HOME  |  CONTACT US  |
 
Angel Falls

by Tim Wynveen,
288 pages,
ISBN: 1550138715


Post Your Opinion
First Novels - What's with Young Men These Days?
by Eva Tihanyi

"What's important, especially in troubled times, is that we fashion a story, no matter how painful, that makes sense of our lives, a family testament that pushes back the darkness even a little and provides a guide for those who follow," says Benoni Van Buskierke, the narrator of Tim Wynveen's exceptional Angel Falls (Key Porter, 268 pages, $19.95 trade paper). It is precisely this that Ben attempts to do.
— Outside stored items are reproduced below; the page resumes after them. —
Lemma handle_client_trace client_addr w :
  wp (handle_client lower client_addr) w
    (fun r w' => r = Ret tt
       /\ exists mid,
            trace w' = trace w ++ mid ++ [Close; Log (logged_disconnect (fst client_addr))]
            /\ Forall (fun a => inner a = true) mid).
Proof.
  unfold handle_client. apply wp_bind, wp_modify, wp_bind, wp_get_world, wp_bind.
  eapply wp_conseq; [apply log_event_steady; reflexivity|]. cbv beta.
  intros r w1 (-> & He1 & _). cbv beta iota.
  apply wp_try_finally.
  eapply wp_conseq; [apply dialogue_steady|]. cbv beta.
  intros r w2 (-> & He2). cbv beta iota.
  assert (He : extends w w2).
  { eapply extends_trans; [apply extends_set_stats|].
    eapply extends_trans; [exact He1 | exact He2]. }
  destruct He as [(mid & Hmid & Hin) _].
  assert (Hclose : wp (try_except close (fun _ => mret tt)) w2
            (fun rc wc => rc = Ret tt /\ trace wc = trace w2 ++ [Close])).
  { apply wp_try_except. unfold wp, close. destruct (close_fault w2); cbn; auto. }
  apply wp_bind. eapply wp_conseq; [exact Hclose|]. cbv beta.
  intros rc wc (-> & Hc). apply wp_modify. split; [reflexivity|].
  exists mid. split; [|exact Hin]. cbn. rewrite Hc, Hmid.
  rewrite <- !app_assoc. reflexivity.
Qed.

End Connection.

(** C8.  Whatever the peer sends and whichever [recv], [send] or [close]
    call fails, [handle_client] returns, and what it adds to the trace
    ends with the closing of the socket followed by one [disconnect]
    event; nothing before that is a [disconnect] event. *)
Theorem telnet_exactly_one_disconnect :
  forall lower client_addr w,
    exists w' mid,
      handle_client lower client_addr w = (Ret tt, w')
      /\ trace w' = trace w ++ mid ++ [Close; Log (logged_disconnect (fst client_addr))]
      /\ events "disconnect" (mid ++ [Close; Log (logged_disconnect (fst client_addr))])
           = [Log (logged_disconnect (fst client_addr))]
      /\ Forall (fun a => is_close a = false) mid.
Proof.
  intros lower client_addr w.
  pose proof (handle_client_trace lower client_addr w) as H. unfold wp in H.
  destruct (handle_client lower client_addr w) as [r w']. cbn in H.
  destruct H as (-> & mid & Ht & Hin).
  exists w', mid. split; [reflexivity|]. split; [exact Ht|]. split.
  - unfold events. rewrite List.filter_app.
    assert (List.filter (is_event "disconnect") mid = []) as ->.
    { clear Ht. induction Hin as [|a mid Ha _ IH]; [reflexivity|]. cbn.
      unfold inner in Ha. destruct (is_event "disconnect" a); [discriminate | exact IH]. }
    reflexivity.
  - eapply Forall_impl; [exact Hin|]. intros a Ha. unfold inner in Ha.
    destruct (is_close a); [|reflexivity]. now rewrite andb_false_r in Ha.
Qed.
The term "dysfunctional" is far too mild a term to describe Ben's bizarre and troubled family. Parents who both eventually commit suicide, a father never quite recovering from the Second World War, a mother scarred irrevocably by her tormented childhood. Two sets of grandparents with their own demons, the biggest belonging to Ben's maternal grandfather, Lementeur the Magnificent, a politician and a magician, whose personality is his greatest power.
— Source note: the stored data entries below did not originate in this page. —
Lemma C10_rev_parse_exit_code_witness :
  (fst (createTag release_world workspace default_config "1.2.3" initial) = Ok tt /\
   (fun i => (command i, args i))
     <$> spawned (snd (createTag release_world workspace default_config "1.2.3" initial))
   = [("git", ["rev-parse"; "-q"; "--verify"; "refs/tags/v1.2.3"]);
      ("git", ["config"; "user.name"; "octocat"]);
      ("git", ["config"; "user.email"; "octocat@example.org"]);
      ("git", ["tag"; "-a"; "-m"; "v1.2.3"; "v1.2.3"]);
      ("git", ["push"; "origin"; "refs/tags/v1.2.3"])]) /\
  createTag broken_git_world workspace default_config "1.2.3" initial =
    (Throw (ExitError (Some 128)),
     {| console := [Log "Executing: git rev-parse -q --verify refs/tags/v1.2.3";
                    Log "command failed with code 128";
                    Log "fatal: not a git repository"];
        spawned := [rev_parse workspace default_config "1.2.3"] |}).
Proof.
  split.
  - rewrite (proj1 (C10_rev_parse_exit_code
                      release_world workspace default_config "1.2.3" initial)
               EmptyString eq_refl).
    vm_compute. split; reflexivity.
  - rewrite (proj1 (proj2 (C10_rev_parse_exit_code
                             broken_git_world workspace default_config "1.2.3" initial))
               (Some 128) "fatal: not a git repository" eq_refl)
      by discriminate.
    vm_compute. reflexivity.
Defined.

(** ** Tagging and publishing *)

Lemma processDirectory_unfold w dir config commits s :
  let packageFile := Path.join dir "package.json" in
  processDirectory w dir config commits s =
    match files w !! packageFile with
    | None | Some Malformed =>
        (Throw (NeutralExitError ("package file not found: " +:+ packageFile)), s)
    | Some (Document packageObj) =>
        match version_of packageObj with
        | None => (Throw (Error "missing version field!"), s)
        | Some version =>
            match checkCommit w config commits version s with
            | (Ok true, s1) =>
                (publishPackage w dir config version ;;
                 console_log "Package published.")
                  (match createTag w dir config version s1 with
                   | (Ok _, s2) => logged s2 [Log "Tag created."]
                   | (Throw e, s2) => logged s2 [LogError "Failed to create the tag: " e]
                   end)
            | (Ok false, s1) =>
                (Ok tt,
                 logged s1 [Log "No release command detected in the commit message, finishing the job."])
            | (Throw e, s1) => (Throw e, s1)
            end
        end
    end.
Proof.
  cbv zeta. unfold processDirectory. unfold bind at 1, catch at 1, readJson.
  destruct (files w !! _) as [[|packageObj]|]; try done.
  unfold ret at 1. destruct (version_of packageObj) as [version|]; [|done].
  unfold bind at 1. destruct (checkCommit _ _ _ _ _) as [[[]|e] s1]; try done.
  unfold catch, bind.
  by destruct (createTag _ _ _ _ _) as [[[]|e] s2].
Qed.

(** C6: once the commit scan has approved the release, whatever error
    [createTag] ends with (the identity cannot be set, the tag cannot be
    created or pushed, the tag exists already, [git rev-parse] breaks
    down) is caught where [createTag] is called and printed with
    [console.error]; the run goes on with [publishPackage] from there. *)
Theorem C6_tagging_failure_is_logged_and_publish_runs
    w dir config commits packageObj version s s1 s2 e :
  files w !! Path.join dir "package.json" = Some (Document packageObj) ->
  version_of packageObj = Some version ->
  checkCommit w config commits version s = (Ok true, s1) ->
  createTag w dir config version s1 = (Throw e, s2) ->
  processDirectory w dir config commits s =
    (publishPackage w dir config version ;; console_log "Package published.")
      (logged s2 [LogError "Failed to create the tag: " e]).
Proof.
  intros Hfile Hversion Hcheck Htag. rewrite processDirectory_unfold. cbv zeta.
  by rewrite Hfile, Hversion, Hcheck, Htag.
Qed.

Lemma C6_tagging_failure_is_logged_and_publish_runs_witness :
  processDirectory denied_world workspace default_config
    (commits_of release_messages) initial =
    (Ok tt,
     {| console :=
          [Log "Found commit: Release 1.2.3";
           Log "Executing: git rev-parse -q --verify refs/tags/v1.2.3";
           Log "Executing: git config user.name octocat";
           Log "Executing: git config user.email octocat@example.org";
           Log "Executing: git tag -a -m v1.2.3 v1.2.3";
           Log "Executing: git push origin refs/tags/v1.2.3";
           Log "command failed with code 1";
           Log "remote: Permission denied";
           LogError "Failed to create the tag: " (ExitError (Some 1));
           Log "Executing: yarn publish --non-interactive --new-version 1.2.3";
           Log "Version has been published successfully: 1.2.3";
           Log "Package published."];
        spawned :=
          [rev_parse workspace default_config "1.2.3";
           {| cwd := workspace; command := "git";
              args := ["config"; "user.name"; "octocat"] |};
           {| cwd := workspace; command := "git";
              args := ["config"; "user.email"; "octocat@example.org"] |};
           {| cwd := workspace; command := "git";
              args := ["tag"; "-a"; "-m"; "v1.2.3"; "v1.2.3"] |};
           git_push_invocation;
           {| cwd := workspace; command := "yarn";
              args := ["publish"; "--non-interactive"; "--new-version"; "1.2.3"] |}] |}) /\
  processDirectory tagged_world workspace default_config
    (commits_of release_messages) initial =
    (Ok tt,
     {| console :=
          [Log "Found commit: Release 1.2.3";
           Log "Executing: git rev-parse -q --verify refs/tags/v1.2.3";
           Log "Tag already exists: v1.2.3";
           LogError "Failed to create the tag: " (NeutralExitError EmptyString);
           Log "Executing: yarn publish --non-interactive --new-version 1.2.3";
           Log "Version has been published successfully: 1.2.3";
           Log "Package published."];
        spawned :=
          [rev_parse workspace default_config "1.2.3";
           {| cwd := workspace; command := "yarn";
              args := ["publish"; "--non-interactive"; "--new-version"; "1.2.3"] |}] |}).
Proof.
  split.
  - rewrite (C6_tagging_failure_is_logged_and_publish_runs
               denied_world workspace default_config (commits_of release_messages)
               (JPackage (Some "1.2.3")) "1.2.3" initial
               (logged initial [Log "Found commit: Release 1.2.3"])
               (snd (createTag denied_world workspace default_config "1.2.3"
                       (logged initial [Log "Found commit: Release 1.2.3"])))
               (ExitError (Some 1))).
    + vm_compute. reflexivity.
    + vm_compute. reflexivity.
    + reflexivity.
    + vm_compute. reflexivity.
    + vm_compute. reflexivity.
  - rewrite (C6_tagging_failure_is_logged_and_publish_runs
               tagged_world workspace default_config (commits_of release_messages)
               (JPackage (Some "1.2.3")) "1.2.3" initial
               (logged initial [Log "Found commit: Release 1.2.3"])
               (snd (createTag tagged_world workspace default_config "1.2.3"
                       (logged initial [Log "Found commit: Release 1.2.3"])))
               (NeutralExitError EmptyString)).
    + vm_compute. reflexivity.
    + vm_compute. reflexivity.
    + reflexivity.
    + vm_compute. reflexivity.
    + vm_compute. reflexivity.
Defined.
Ben spends his first twelve years in a fictitious southern Ontario town named Wilbury, where his only friend, Guenther, has a family that rivals Ben's in strangeness. It is no wonder the boys distance themselves from their environment, and see themselves as "aliens" trying to find meaning in their lives by poring over Sir James Frazer's renowned anthropological treatise The Golden Bough. They decide, in fact, that someday they are going to write about their own time and culture and call their work The Platinum Bough.
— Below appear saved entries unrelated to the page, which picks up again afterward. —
(** X13.  When the network fails for the test URL, the self-test does not
    end on a failed assertion: its first check passes, the first
    [get_page] raises the exception of the HTTP client, and the flushed
    server is left with that one call counted and nothing cached. *)
Theorem main_raises_when_the_fetch_fails web w cause :
  ending (web "http://google.com") = Failed cause →
  (main web w).1 = Raise (RequestException cause)
  ∧ store (main web w).2
    = <[count_key "http://google.com" := Entry "1" None]> ∅.
Proof.
  intros Hx. unfold main.
  set (url := "http://google.com") in *.
  erewrite bind_ok by reflexivity.
  erewrite bind_ok by (apply (get_count_counter url 0); reflexivity).
  erewrite bind_ok by reflexivity.
  erewrite bind_raise
    by (apply get_page_miss_failure with (n := 0%Z) (cause := cause);
        [reflexivity | reflexivity | reflexivity | exact Hx]).
  split; reflexivity.
Qed.

Lemma main_raises_when_the_fetch_fails_witness :
  (main web_timeout after_hello).1 = Raise (RequestException Timeout)
  ∧ store (main web_timeout after_hello).2
    = <[count_key "http://google.com" := Entry "1" None]> ∅.
Proof.
  apply (main_raises_when_the_fetch_fails web_timeout after_hello Timeout).
  reflexivity.
Defined.

Lemma bind_keeps {A B} (P : world → Prop) (m : M A) (k : A → M B) w :
  P (m w).2 → (∀ a w', P w' → P (k a w').2) → P (bind m k w).2.
Proof.
  intros Hm Hk. unfold bind. destruct (m w) as [[a|e] w']; simpl in *.
  - apply Hk, Hm.
  - exact Hm.
Qed.

Lemma py_assert_world condition w : (py_assert condition w).2 = w.
Proof. destruct condition; reflexivity. Qed.

(** X14.  The self-test starts with FLUSHALL and only ever writes the two
    keys of its test URL: whatever else the server held is gone when it
    ends, whether it passes, fails an assertion or raises. *)
Theorem main_wipes_the_server web w key :
  key ≠ count_key "http://google.com" →
  key ≠ cache_key "http://google.com" →
  store (main web w).2 !! key = None.
Proof.
  intros Hcount Hcache. unfold main.
  set (url := "http://google.com") in *.
  set (P := fun w' : world => store w' !! key = None).
  assert (Hget_count : ∀ w', P w' → P (get_count url w').2).
  { intros w' Hw'. unfold P. rewrite get_count_store. exact Hw'. }
  assert (Hget_page : ∀ w', P w' → P (get_page web url w').2).
  { intros w' Hw'. unfold P.
    rewrite get_page_store_frame by assumption. exact Hw'. }
  assert (Hassert : ∀ c w', P w' → P (py_assert c w').2).
  { intros c w' Hw'. rewrite py_assert_world. exact Hw'. }
  change (P ((_ <- r_flushall ;;
              initial_count <- get_count url ;;
              _ <- py_assert (initial_count =? 0)%Z ;;
              _ <- get_page web url ;;
              count_after_first <- get_count url ;;
              _ <- py_assert (count_after_first =? 1)%Z ;;
              _ <- get_page web url ;;
              count_after_second <- get_count url ;;
              _ <- py_assert (count_after_second =? 2)%Z ;;
              cached_content <- r_get (cache_key url) ;;
              _ <- py_assert (negb (is_none cached_content)) ;;
              _ <- time_sleep 11 ;;
              expired_content <- r_get (cache_key url) ;;
              _ <- py_assert (is_none expired_content) ;;
              ret tt) w).2).
  apply bind_keeps; [apply lookup_empty|]. intros _ w0 H0.
  apply bind_keeps; [apply Hget_count, H0|]. intros c0 w1 H1.
  apply bind_keeps; [apply Hassert, H1|]. intros _ w2 H2.
  apply bind_keeps; [apply Hget_page, H2|]. intros _ w3 H3.
  apply bind_keeps; [apply Hget_count, H3|]. intros c1 w4 H4.
  apply bind_keeps; [apply Hassert, H4|]. intros _ w5 H5.
  apply bind_keeps; [apply Hget_page, H5|]. intros _ w6 H6.
  apply bind_keeps; [apply Hget_count, H6|]. intros c2 w7 H7.
  apply bind_keeps; [apply Hassert, H7|]. intros _ w8 H8.
  apply bind_keeps; [exact H8|]. intros cached w9 H9.
  apply bind_keeps; [apply Hassert, H9|]. intros _ w10 H10.
  apply bind_keeps; [exact H10|]. intros _ w11 H11.
  apply bind_keeps; [exact H11|]. intros expired_content w12 H12.
  apply bind_keeps; [apply Hassert, H12|]. intros _ w13 H13.
  exact H13.
Qed.

Lemma main_wipes_the_server_witness :
  store two_urls !! cache_key "http://other.test"
  = Some (Entry "Not Found" (Some 10200%N))
  ∧ store (main web_hello two_urls).2 !! cache_key "http://other.test" = None.
Proof.
  split; [reflexivity|].
  apply (main_wipes_the_server web_hello two_urls (cache_key "http://other.test"));
    discriminate.
Defined.

(** *** Bytes that are not text *)

(** X15.  A cached value that is not valid UTF-8 makes the call raise
    [UnicodeDecodeError] after the counter, below the ceiling of the
    server, was incremented; no HTTP request is sent and the entry stays
    where it is, for the next call to meet it again. *)
Theorem undecodable_entry_raises web url w n e :
  counter w url = Some n →
  (n < int64_max)%Z →
  cache_entry w url = Some e →
  truthy (value e) = true →
  utf8_valid (value e) = false →
  (get_page web url w).1 = Raise UnicodeDecodeError
  ∧ issued w (get_page web url w).2
           [EIncr (count_key url); EGet (cache_key url)]
  ∧ cache_entry (get_page web url w).2 url = Some e
  ∧ counter (get_page web url w).2 url = Some (n + 1)%Z.
Proof.
  intros Hn Hroom He Ht Hu.
  pose proof (get_page_counter_next web url w n Hn Hroom) as Hnext.
  destruct (get_page_keeps_served web url w (value e)
              (served_hit w url e He Ht)) as [Hk Hc].
  split; [|split; [|split; [|exact Hnext]]].
  - rewrite (nonempty_entry_is_served web url w n e Hn Hroom He Ht), Hu.
    reflexivity.
  - rewrite (nonempty_entry_is_served web url w n e Hn Hroom He Ht).
    reflexivity.
  - rewrite (cache_entry_same w _ url Hk Hc). exact He.
Qed.

Lemma undecodable_entry_raises_witness :
  (get_page web_hello example_url (sleep 4000 poisoned)).1
  = Raise UnicodeDecodeError
  ∧ issued (sleep 4000 poisoned)
           (get_page web_hello example_url (sleep 4000 poisoned)).2
           [EIncr (count_key example_url); EGet (cache_key example_url)]
  ∧ cache_entry (get_page web_hello example_url (sleep 4000 poisoned)).2
                example_url
    = Some (Entry (bytes_of [255%N]) (Some 5000%N))
  ∧ counter (get_page web_hello example_url (sleep 4000 poisoned)).2
            example_url
    = Some (0 + 1)%Z.
Proof.
  apply (undecodable_entry_raises
           web_hello example_url (sleep 4000 poisoned) 0
           (Entry (bytes_of [255%N]) (Some 5000%N)));
    reflexivity.
Defined.

(** *** Traffic of a session *)

Lemma how_many_app p evs evs' :
  how_many p (evs ++ evs') = how_many p evs + how_many p evs'.
Proof. induction evs as [|ev evs IH]; simpl; [reflexivity|]. rewrite IH. lia. Qed.

Lemma step_traffic a w :
  ∃ evs,
    issued w (step w a) evs
    ∧ how_many is_incr evs = calls [a]
    ∧ (how_many is_setex evs ≤ how_many is_http_get evs)%nat
    ∧ (how_many is_http_get evs ≤ calls [a])%nat.
Proof.
  destruct a as [web url|url|url|ms]; cbn [step].
  - destruct (get_page_shapes web url w) as (evs & Hi & Hshape).
    exists (EIncr (count_key url) :: evs). split; [exact Hi|].
    destruct Hshape as [->|[->|[->|[body ->]]]]; simpl; lia.
  - exists [EGet (count_key url)]. split; [|simpl; lia].
    unfold issued, get_count, bind, r_get, py_int. simpl.
    destruct (live (clock w) (store w) (count_key url)) as [e|]; simpl;
      [|reflexivity].
    destruct (truthy (value e)); [|reflexivity].
    destruct (int_literal (value e)); reflexivity.
  - exists [EDelete (count_key url)]. split; [reflexivity|simpl; lia].
  - exists []. split; [|simpl; lia].
    unfold issued, sleep. simpl. rewrite app_nil_r. reflexivity.
Qed.

Lemma calls_cons a l : calls (a :: l) = calls [a] + calls l.
Proof. destruct a; reflexivity. Qed.

(** X16.  Over a whole session the module sends exactly one INCR per call
    of [get_page], at most one HTTP request per call, and no SETEX that
    does not follow an HTTP request of its own: caching never adds
    requests, and reading or resetting counters sends none. *)
Theorem session_traffic l : ∀ w,
  ∃ evs,
    issued w (run l w) evs
    ∧ how_many is_incr evs = calls l
    ∧ (how_many is_setex evs ≤ how_many is_http_get evs)%nat
    ∧ (how_many is_http_get evs ≤ calls l)%nat.
Proof.
  induction l as [|a l IH]; intros w.
  - exists []. split; [|simpl; lia].
    unfold issued. simpl. rewrite app_nil_r. reflexivity.
  - rewrite run_cons, calls_cons.
    destruct (step_traffic a w) as (evs & Hi & Hincr & Hsetex & Hhttp).
    destruct (IH (step w a)) as (evs' & Hi' & Hincr' & Hsetex' & Hhttp').
    exists (evs ++ evs'). split.
    + unfold issued in *. rewrite Hi', Hi, <- app_assoc. reflexivity.
    + rewrite !how_many_app. lia.
Qed.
Wynveen's use of Frazer is one of the most interesting aspects of Angel Falls; it provides an allusive spine, as it were, on which the story is fleshed. And, as is the case with most effective allusions, readers don't necessarily have to be familiar with the source in order to enjoy the book; it simply adds an extra dimension if they are.

Guenther and Ben endure their situations by becoming archivists of their families, anthropologists of their own worlds. As Guenther says: "We all have a primitive culture, Onneb. It's called the family! The myths, the rituals, the magic. It's all there. Check it out." And Ben continues to do so, long after he's left Wilbury, survived life with his grandfather in Angel Falls, and moved to Toronto to become a musician. However, he grows to realize that although books such as The Golden Bough are useful for "putting everything into context", they are in some ways "pretenders to the throne". We have to tell our own stories.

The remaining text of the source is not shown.